3.1. Social media analysis of subjective well-being
A proposed technique for global polarity classification in short texts, specifically Twitter, is described. The main objective was to obtain a map of subjective well-being for conterminous Mexico; this map will allow us to see the differences in regional perceptions about general well-being. Although this kind of maps can be obtained by traditional methods, such as polls, it is important to note that the amount of resources, human and economic, involved in such exercises, makes it impossible to measure well-being on finer spatio-temporal resolutions. On the other hand, validating a methodology based on social media analysis allows us a very fine-grain analysis, certainly, losing some of the robustness obtained with traditional polling.
For this, we classified the polarity (or sentiment) for each short text (in this case, a tweet). Sentiment analysis is one of the most important tasks in text mining. Nevertheless, this kind of analysis has several challenges related to the complexity of human language, that is, multitude of styles, informal writing, language mixing, short contexts, orthographic and grammatical errors, an always-growing vocabulary, etc.
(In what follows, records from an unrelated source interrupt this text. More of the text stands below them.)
Lemma path_shape mode v key path :
  key ∈ answer_keys -> value_at_path (shape_upstream_diagnostics v mode) (key :: path) = value_at_path v (key :: path).
Proof. intros Hk. cbn [value_at_path]. by rewrite get_shape. Qed.

Lemma indicates_error_shape mode v :
  upstream_structured_indicates_error (shape_upstream_diagnostics v mode) = upstream_structured_indicates_error v.
Proof.
  unfold upstream_structured_indicates_error, bool_is, bool_at_path, array_at_path.
  rewrite !path_shape by (unfold answer_keys; set_solver). done.
Qed.

Lemma native_content_shape mode v :
  native_upstream_content (shape_upstream_diagnostics v mode) = native_upstream_content v.
Proof.
  unfold native_upstream_content, array_at_path. rewrite !path_shape by (unfold answer_keys; set_solver). done.
Qed.

Lemma tool_result_object_fields content structured e :
  bool_at_path (tool_result_object content (Some structured) e) ["isError"] = Some e /\
  array_at_path (tool_result_object content (Some structured) e) ["content"] = Some content /\
  value_at_path (tool_result_object content (Some structured) e) ["structuredContent"] = Some structured.
Proof. done. Qed.

Section safety.
Context `{SerdeJson}.

(** Whatever the options of the caller, a bridged call is reported as an error exactly when
    the call failed, or the upstream server said that it, or one call of its batch, failed. *)
Theorem upstream_errors_are_never_hidden structured wrapper_is_error options :
  bool_at_path (upstream_tool_result_payload structured wrapper_is_error options) ["isError"]
  = Some (wrapper_is_error || upstream_structured_indicates_error structured).
Proof.
  unfold upstream_tool_result_payload. rewrite indicates_error_shape.
  destruct (result_mode options); apply tool_result_object_fields.
Qed.

Lemma value_at_path_app v p q : value_at_path v (p ++ q) = value_at_path v p ≫= (fun w => value_at_path w q).
Proof. revert v. induction p as [|k p IH]; intros v; [done|]. cbn [app value_at_path]. by destruct (json_get v k). Qed.

Lemma get_map_entry f key map k :
  bt_get k (map_entry f key map) = option_map (fun v => if String.eqb k key then f v else v) (bt_get k map).
Proof.
  induction map as [|[k' v] map IH]; [done|]. cbn [map_entry List.map bt_get].
  destruct (key_cmp k k') eqn:Ec; [|done..]. by apply key_cmp_eq in Ec as ->.
Qed.

Lemma compact_one_keeps r c :
  array_at_path r ["content"] = Some c ->
  compact_one_upstream_result r false = r \/
  (is_some (value_at_path r ["structuredContent"]) = true /\
   value_at_path (compact_one_upstream_result r false) ["structuredContent"] = value_at_path r ["structuredContent"]).
Proof.
  destruct r as [| | | | |m]; try done. intros _. cbn [compact_one_upstream_result].
  destruct (bt_contains "content" m && _) eqn:E; [|by left]. right.
  rewrite orb_false_r in E. apply andb_true_iff in E as [_ E]. unfold bt_contains in E.
  cbn [value_at_path json_get]. rewrite bt_get_insert_ne by done. split; [|done].
  by destruct (bt_get "structuredContent" m).
Qed.

Lemma nested_upstream_result v r mode :
  value_at_path v ["upstreamResult"] = Some r ->
  exists r', value_at_path (shape_nested_upstream_content v mode) ["upstreamResult"] = Some r' /\
             (r' = r \/ r' = compact_one_upstream_result r false).
Proof.
  intros Hr. destruct mode; [by exists r; eauto|].
  destruct v as [| | | | |m]; try done. exists (compact_one_upstream_result r false). split; [|by right].
  cbn [value_at_path json_get shape_nested_upstream_content shape_nested_upstream_content_for_payload
       compact_nested_upstream_results] in *.
  rewrite !get_map_entry. destruct (bt_get "upstreamResult" m) as [r0|]; [|done].
  injection Hr as ->. done.
Qed.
The sentiment classification attempts to determine if one document has a positive, negative or neutral opinion or any level of them (e.g. positive+, negative+, etc.). Determining whether a text document has a positive or a negative opinion is becoming an essential tool for both public and private companies . This tool is useful in knowing ‘what people think’, which can be important information to help in any decision-making process (for governments, marketing companies, etc.) .
3.1.1. Related work
Nowadays, several methods have been proposed in the community of opinion mining and sentiment analysis. Most of these works employ Twitter as a principal input of data and they aim at classifying entire documents as overall positive- or negative-polarity levels (sentiment). Such is the work presented by da Silva et al., which proposes an approach to classify sentiment of tweets by using classifier ensembles and lexicons; tweets are classified as positive or negative. As a result, it is concluded that classifier ensembles formed by several and diverse components are promising for tweet sentiment classification . Moreover, several state-of-the-art techniques were compared in four databases. The best accuracy result reported was around 75%.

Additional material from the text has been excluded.